Spinal muscular atrophy: Molecular genetics, Pathogenesis, and Therapeutic Approaches

Abstract

The mutation of ubiquitously expressed genes is regarded as one of the causes of many neurogenic disorders. Some of such disorders include Spinal muscular atrophy (SMA), Amyotrophic lateral sclerosis, Huntington’s disease, etc. Spinal muscular atrophy is the leading genetic cause of infant death caused by the disruption of Survival motor neuron 1(SMN1) by deletion, mutation, or conversion. In human two isoforms of SMN exists SMN1, which are the disease-causing gene, and its paralog SMN2 that are retained. No effective medical treatment was known until the discovery of this disease-causing gene.
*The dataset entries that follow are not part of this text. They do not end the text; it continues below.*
Lemma escapeOne_cases x :
  (¬ special x ∧ property escapeMap [x] = None ∧ escapeOne x = [x]) ∨
  (special x ∧ ∃ tail,
     property escapeMap [x] = Some (code "&" :: tail) ∧
     escapeOne x = code "&" :: tail ∧
     code "&" :: tail ∈ entities ∧
     Forall (λ c, ¬ special c) tail).
Proof.
  destruct (decide (special x)) as [Hs|Hn].
  - right. split; [done|]. unfold special in Hs.
    repeat (apply elem_of_cons in Hs as [->|Hs];
            [eexists; split; [reflexivity|]; split; [reflexivity|];
             split; [apply (bool_decide_unpack _); vm_compute; exact I|];
             apply (bool_decide_unpack _); vm_compute; exact I|]).
    by apply elem_of_nil in Hs.
  - left. split; [done|].
    assert (x ≠ code "&" ∧ x ≠ code "<" ∧ x ≠ code ">" ∧ x ≠ 34 ∧ x ≠ code "'")
      as (H1 & H2 & H3 & H4 & H5).
    { unfold special in Hn. repeat split; intros ->; apply Hn;
        apply (bool_decide_unpack _); vm_compute; exact I. }
    assert (∀ c : N, x ≠ c → bool_decide ([c] = [x]) = false) as Hkey.
    { intros c Hc. apply bool_decide_eq_false_2. congruence. }
    split.
    + unfold escapeMap. cbn [property].
      change (lit "&") with [code "&"]. change (lit "<") with [code "<"].
      change (lit ">") with [code ">"]. change dquote with [34].
      change (lit "'") with [code "'"].
      by rewrite !Hkey.
    + unfold escapeOne, classMatches, escapeClass. cbn [existsb itemMatches].
      unfold charMatches, canonicalize. cbn [andb].
      rewrite !bool_decide_eq_false_2; done.
Qed.
(** * parse-bookmarks: the extractor, the tree builder and the serializer

    A shallow embedding of [parse-bookmarks.go], which turns a bookmark
    file exported by a browser into one JSON tree.  The repository holds
    three revisions of the program.  They share [Bookmark], [parseTime],
    [buildTree] and [buildSubTree]; two of them collect the extracted
    folder records in a slice, in document order, the third one in a Go map
    keyed by the folder title (and one of the first two prints its two
    messages with a capital first letter).

    Conventions of the embedding:
    - a Go [string] is a sequence of bytes, here [string];
    - [*time.Time] is [option Time], [nil] being [None];
    - a slice [[]Bookmark] is a [list Bookmark] (nothing in the program
      tells a nil slice from an empty one);
    - what the program prints is collected in a list of [Line]s, in order;
    - the input is the document as [goquery.NewDocumentFromReader] returns
      it; reading the file and parsing the HTML are not modelled;
    - [time.Local] is a parameter of [main];
    - [buildSubTree] recurses without a bound, so its embedding takes a
      fuel (the depth of recursion allowed) and answers [None] when the
      fuel does not suffice.

    The definitions come first, the properties after them. *)

From Stdlib Require Import ZArith Ascii String.
From stdpp Require Import gmap strings list fin_maps.

Local Open Scope string_scope.
Local Open Scope list_scope.

(** ** The data model *)

(** [time.Time] as built by [time.Unix(ts, 0)]: the instant [ts] seconds
    after 1970-01-01T00:00:00Z. *)
Definition Time := Z.

(** [type Bookmark struct].  The JSON tags are modelled by [marshal]. *)
#[local] Unset Elimination Schemes.
Inductive Bookmark : Type := mkBookmark {
  Title : string;
  URL : string;
  Parent : string;
  Bookmarks : list Bookmark;
  AddAt : option Time;
  UpdateAt : option Time
}.
#[local] Set Elimination Schemes.

(** The zero value [Bookmark{}]. *)
Definition zeroBookmark : Bookmark := mkBookmark "" "" "" [] None None.

(** [parent.Bookmarks = append(parent.Bookmarks, b)]. *)
Definition appendChild (parent b : Bookmark) : Bookmark :=
  mkBookmark (Title parent) (URL parent) (Parent parent)
             (Bookmarks parent ++ [b]) (AddAt parent) (UpdateAt parent).

(** A JSON text as [encoding/json] lays it out: objects keep the order of
    their members. *)
#[local] Unset Elimination Schemes.
Inductive JSON : Type :=
| JString (s : string)
| JArray (items : list JSON)
| JObject (members : list (string * JSON)).
#[local] Set Elimination Schemes.

(** ** Standard output *)

Inductive NumErrKind : Type := ErrSyntax | ErrRange.
(** The body of the loop of an integer or floating point case: the
    element that [uc] points to is written again when the element of the
    mask equals [0.0f] and is [BLANK] otherwise, then [mpt++] and [++uc].
    The state is [(uc, in->array)]; [mpt] and [uc] advance together and
    one index stands for both. *)
Definition mask_write (blank : elem) (mpt : list elem)
    (s : nat * list elem) : res (nat * list elem) :=
  m ← load_float mpt s.1;
  x ← (if Flt.eq m Flt.zero then load s.2 s.1 else Ok blank);
  a ← store s.2 s.1 x;
  Ok (S s.1, a).

(** The body of the loop of a complex case: [GSL_SET_COMPLEX (cx, BLANK,
    BLANK)] when the element of the mask equals [0.0f], then [mpt++] and
    [++cx]. *)
Definition mask_write_complex (blank : spec_float) (mpt : list elem)
    (s : nat * list elem) : res (nat * list elem) :=
  m ← load_float mpt s.1;
  a ← (if Flt.eq m Flt.zero then store s.2 s.1 (Ecpx blank blank)
       else Ok s.2);
  Ok (S s.1, a).

(** The switch on [in->type]: the body of the loop of each case. *)
Definition mask_switch (B : blank_values) (t : gal_type) (mpt : list elem)
    : res (nat * list elem -> res (nat * list elem)) :=
  match t with
  | GAL_DATA_TYPE_BIT => Exit UnsupportedKind
  | GAL_DATA_TYPE_UCHAR =>
      Ok (mask_write (Eint (GAL_DATA_BLANK_UCHAR B)) mpt)
  | GAL_DATA_TYPE_CHAR | GAL_DATA_TYPE_LOGICAL =>
      Ok (mask_write (Eint (GAL_DATA_BLANK_CHAR B)) mpt)
  | GAL_DATA_TYPE_STRING =>
      Ok (mask_write (Eint (GAL_DATA_BLANK_STRING B)) mpt)
  | GAL_DATA_TYPE_USHORT =>
      Ok (mask_write (Eint (GAL_DATA_BLANK_USHORT B)) mpt)
  | GAL_DATA_TYPE_SHORT =>
      Ok (mask_write (Eint (GAL_DATA_BLANK_SHORT B)) mpt)
  | GAL_DATA_TYPE_UINT =>
      Ok (mask_write (Eint (GAL_DATA_BLANK_UINT B)) mpt)
  | GAL_DATA_TYPE_INT =>
      Ok (mask_write (Eint (GAL_DATA_BLANK_INT B)) mpt)
  | GAL_DATA_TYPE_ULONG =>
      Ok (mask_write (Eint (GAL_DATA_BLANK_ULONG B)) mpt)
  | GAL_DATA_TYPE_LONG =>
      Ok (mask_write (Eint (GAL_DATA_BLANK_LONG B)) mpt)
  | GAL_DATA_TYPE_LONGLONG =>
      Ok (mask_write (Eint (GAL_DATA_BLANK_LONGLONG B)) mpt)
  | GAL_DATA_TYPE_FLOAT =>
      Ok (mask_write (Eflt GAL_DATA_BLANK_FLOAT) mpt)
  | GAL_DATA_TYPE_DOUBLE =>
      Ok (mask_write (Eflt GAL_DATA_BLANK_DOUBLE) mpt)
  | GAL_DATA_TYPE_COMPLEX =>
      Ok (mask_write_complex GAL_DATA_BLANK_FLOAT mpt)
  | GAL_DATA_TYPE_DCOMPLEX =>
      Ok (mask_write_complex GAL_DATA_BLANK_DOUBLE mpt)
  | GAL_DATA_TYPE_OTHER _ => Exit UnsupportedKind
  end.
(** The scenario under the limit 1: the links [c] and [b] and no other. *)
Lemma depth_filter_witness :
  (forall lp,
     In lp (links_of [LinkEntry "c" (rel_path ["a"]) true;
                      LinkEntry "b" (abs_path ["missing"]) true]) <->
     visible_link scenario_fs ["scan"] lp /\
     within (Some 1%Z) (Z.of_nat (List.length lp)) = true) /\
  true = nonempty (links_of [LinkEntry "c" (rel_path ["a"]) true;
                             LinkEntry "b" (abs_path ["missing"]) true]).
Proof.
  apply (depth_filter scenario_fs [] 3 ["scan"] (Some 1%Z)
           [LinkEntry "c" (rel_path ["a"]) true;
            LinkEntry "b" (abs_path ["missing"]) true] true).
  vm_compute. reflexivity.
Defined.

(** C6 as stated fails: with no limit, the link [/scan/priv/k] is under the
    root and is not in the tree, because [priv] cannot be listed. *)
Lemma all_links_appear_fails :
  ~ (forall fs cwd fuel root children found lp t,
       build_symlink_tree fs cwd fuel root root 0 None
         = Some (inr (children, found)) ->
       lp <> [] ->
       lookup_loc fs (root ++ lp) = Some (Symlink t) ->
       In lp (links_of children)).
Proof.
  intros H.
  specialize (H private_fs [] 3%nat ["scan"]
                [LinkEntry "b" (abs_path ["missing"]) true] true
                ["priv"; "k"] (abs_path ["missing"])).
  assert (X : In ["priv"; "k"]
                (links_of [LinkEntry "b" (abs_path ["missing"]) true])).
  { apply H; [vm_compute; reflexivity|discriminate|reflexivity]. }
  cbn in X. destruct X as [X|[]]. discriminate.
Qed.

(** C1.  The broken flag is computed by looking the stored target up from
    the working directory.  Run from [/], the relative link [/scan/c -> a]
    is flagged broken although what it points at, [/scan/a], exists; and
    the relative link [/scan/x -> scan], whose target [/scan/scan] does not
    exist, is not flagged, because [/scan] does. *)
Theorem broken_flag_uses_working_directory :
  build_symlink_tree scenario_fs [] 3 ["scan"] ["scan"] 0 None
    = Some (inr (scenario_children, true)) /\
  In (LinkEntry "c" (rel_path ["a"]) true) scenario_children /\
  path_exists scenario_fs ["scan"; "c"] = inr true /\
  build_symlink_tree dangling_fs [] 3 ["scan"] ["scan"] 0 None
    = Some (inr ([LinkEntry "x" (rel_path ["scan"]) false], true)) /\
  path_exists dangling_fs ["scan"; "x"] = inr false.
Proof.
  repeat split; try (vm_compute; reflexivity).
  cbn. auto.
Qed.
(** C1 (amended): under an enabled configuration, a request whose URL
    parses and whose hostname contains an entry of [blockedDomains] is
    answered 403 'Domain is blocked', whatever [allowedDomains] holds; the
    handler has then read the configuration and the request body and made
    no other call, in particular no fetch. *)
Theorem POST_blocked_domain (w : World) v b u target (table : list CacheRow) :
  w_config w = Fulfilled v ->
  enabled (config_of v) = true ->
  w_body w = Fulfilled b ->
  pb_url b = Some u ->
  URL_new u = Some target ->
  existsb (fun domain => includes (hostname target) domain)
    (blockedDomains (config_of v)) = true ->
  POST w table =
    (Fulfilled (JsonError "Domain is blocked" 403),
     {| trace := [EdgeConfigGet; RequestJson];
        proxy_cache := table; draws := 0 |}).
Proof.
  intros Hcfg Hon Hbody Hurl Hparse Hblocked.
  unfold POST, call, try_catch, POST_try. unfold bind at 1.
  rewrite (prepare_blocked w v b u target _ Hcfg Hon Hbody Hurl Hparse Hblocked).
  reflexivity.
Qed.

(** ** What the engine does to the state *)

Lemma RuleType_eqb_eq (a b : RuleType) : RuleType_eqb a b = true <-> a = b.
Proof. destruct a, b; cbn; split; congruence. Qed.

Lemma apply_rules_outcome t rules : forall text (s : State),
  exists o, apply_rules t rules text s = (o, s) /\
            (o = Throw SyntaxError \/ exists text', o = Val text').
Proof.
  induction rules as [|rule rest IH]; intros text s; cbn [apply_rules].
  - eexists. split; [reflexivity | right; eauto].
  - destruct (RuleType_eqb (type rule) t); [|apply IH].
    destruct (RegExp_new (pattern rule)); [apply IH|].
    eexists. split; [reflexivity | left; reflexivity].
Qed.

Lemma apply_rules_invalid t rules :
  Exists (invalid_rule t) rules ->
  forall text (s : State), apply_rules t rules text s = (Throw SyntaxError, s).
Proof.
  induction rules as [|rule rest IH]; intros Hex text s.
  - inversion Hex.
  - cbn [apply_rules].
    apply Exists_cons in Hex as [[Htype Hnone] | Hrest].
    + apply RuleType_eqb_eq in Htype. rewrite Htype, Hnone. reflexivity.
    + destruct (RuleType_eqb (type rule) t); [|now apply IH].
      destruct (RegExp_new (pattern rule)); [now apply IH | reflexivity].
Qed.

Lemma only_draws_refl s : only_draws s s.
Proof. split; reflexivity. Qed.

Lemma only_draws_next s s' : only_draws s s' -> only_draws s (next_draw s').
Proof. intros [Ht Hc]. split; assumption. Qed.
Lemma prefix_rstrip_keep (n s : string) :
  (forall c, has_char c n = true -> isspace c = false) ->
  String.prefix n s = true -> String.prefix n (rstrip s) = true.
Proof.
  revert s. induction n as [|x n IH]; intros s F H.
  - apply prefix_nil.
  - destruct s as [|c s]; [discriminate|]. simpl in H.
    destruct (Ascii.ascii_dec x c) as [<-|]; [|discriminate].
    rewrite rstrip_cons_solid.
    + simpl. destruct (Ascii.ascii_dec x x); [|congruence].
      apply IH; [|exact H]. intros d D. apply F. simpl. rewrite D. apply orb_true_r.
    + apply F. simpl. now rewrite Ascii.eqb_refl.
Qed.

Lemma contains_rstrip_keep (x : ascii) (n s : string) :
  (forall c, has_char c (String x n) = true -> isspace c = false) ->
  str_contains (String x n) s = true -> str_contains (String x n) (rstrip s) = true.
Proof.
  intros F. induction s as [|c s IH]; [trivial|].
  rewrite str_contains_cons. intros H. apply orb_true_iff in H as [H | H].
  - apply prefix_rstrip_keep in H; [|exact F].
    destruct (rstrip (String c s)) as [|k kept]; [discriminate|].
    rewrite str_contains_cons, H. reflexivity.
  - specialize (IH H).
    rewrite rstrip_cons_kept.
    + rewrite str_contains_cons, IH. apply orb_true_r.
    + intros E. rewrite E in IH. discriminate.
Qed.

Lemma contains_strip_keep (x : ascii) (n s : string) :
  (forall c, has_char c (String x n) = true -> isspace c = false) ->
  str_contains (String x n) s = true -> str_contains (String x n) (strip s) = true.
Proof.
  intros F H. unfold strip. apply contains_lstrip_keep.
  - apply F. simpl. now rewrite Ascii.eqb_refl.
  - now apply contains_rstrip_keep.
Qed.

Lemma isspace_lower_char (c : ascii) : isspace (lower_char c) = isspace c.
Proof.
  destruct c as [[] [] [] [] [] [] [] []]; reflexivity.
Qed.

Lemma lower_lstrip (s : string) : lower (lstrip s) = lstrip (lower s).
Proof.
  induction s as [|c s IH]; [reflexivity|].
  cbn [lstrip lower]. rewrite isspace_lower_char.
  destruct (isspace c); [exact IH | reflexivity].
Qed.

Lemma lower_rstrip (s : string) : lower (rstrip s) = rstrip (lower s).
Proof.
  induction s as [|c s IH]; [reflexivity|].
  cbn [rstrip lower]. rewrite <- IH, isspace_lower_char.
  destruct (rstrip s); [destruct (isspace c)|]; reflexivity.
Qed.

Lemma lower_strip (s : string) : lower (strip s) = strip (lower s).
Proof. unfold strip. now rewrite lower_lstrip, lower_rstrip. Qed.

Lemma lower_app (a b : string) : lower (a ++ b) = (lower a ++ lower b)%string.
Proof. induction a as [|c a IH]; simpl; [reflexivity | now rewrite IH]. Qed.

Lemma http_has_no_space (c : ascii) :
  has_char c "http" = true -> isspace c = false.
Proof.
  cbn [has_char]. rewrite orb_false_r. intros H.
  repeat (apply orb_true_iff in H as [H | H]);
    apply Ascii.eqb_eq in H; subst; reflexivity.
Qed.

End ContainsFacts.

Section MinifyFacts.
Import PyStr Scripts.

Lemma minify_line_app (acc : list string) (line : string) :
  minify_line acc line = acc ++ (if truthy (kept_of line) then [kept_of line] else []).
Proof.
  unfold minify_line, kept_of.
  destruct (truthy _); [reflexivity | now rewrite app_nil_r].
Qed.

Lemma fold_minify (lines acc : list string) :
  fold_left minify_line lines acc
  = acc ++ filter truthy (map kept_of lines).
Proof.
  revert acc. induction lines as [|l lines IH]; intros acc; simpl.
  - now rewrite app_nil_r.
  - rewrite IH, minify_line_app. destruct (truthy (kept_of l)).
    + now rewrite <- app_assoc.
    + now rewrite app_nil_r.
Qed.

Lemma kept_of_tidy (line : string) :
  truthy (kept_of line) = true -> tidy (kept_of line).
Proof.
  intros T. split; [|split; [|split]].
  - intros E. rewrite E in T. discriminate.
  - apply strip_lstrip_fixed.
  - apply strip_rstrip_fixed.
  - unfold kept_of.
    destruct (str_contains "//" line && negb (str_contains "http" (lower line))) eqn:C.
    + intros H. apply contains_strip_back in H.
      now rewrite before_slashes_clean in H.
    + intros H. apply contains_strip_back in H. rewrite H in C. simpl in C.
      apply negb_false_iff in C.
      rewrite lower_strip. apply contains_strip_keep; [|exact C].
      exact http_has_no_space.
Qed.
The molecular understanding of SMN gene regulation greatly contributes to the development of treatment options. In the past few decades, there has been an intriguing development in the treatment of SMA, including antisense oligonucleotide therapy (Nusinersen), gene therapy (Onasemnogene abeparvovec), and small-molecule pre-mRNA modifiers (Risdipalm). The range of current strategies to impede the pathological mechanism in neurodegeneration can be expanded by better understanding these new medications and gene-related therapies for SMA. Thus, we briefly discuss our understanding of SMA and the disease-causing genes and outline some important therapeutic strategies that have been developed.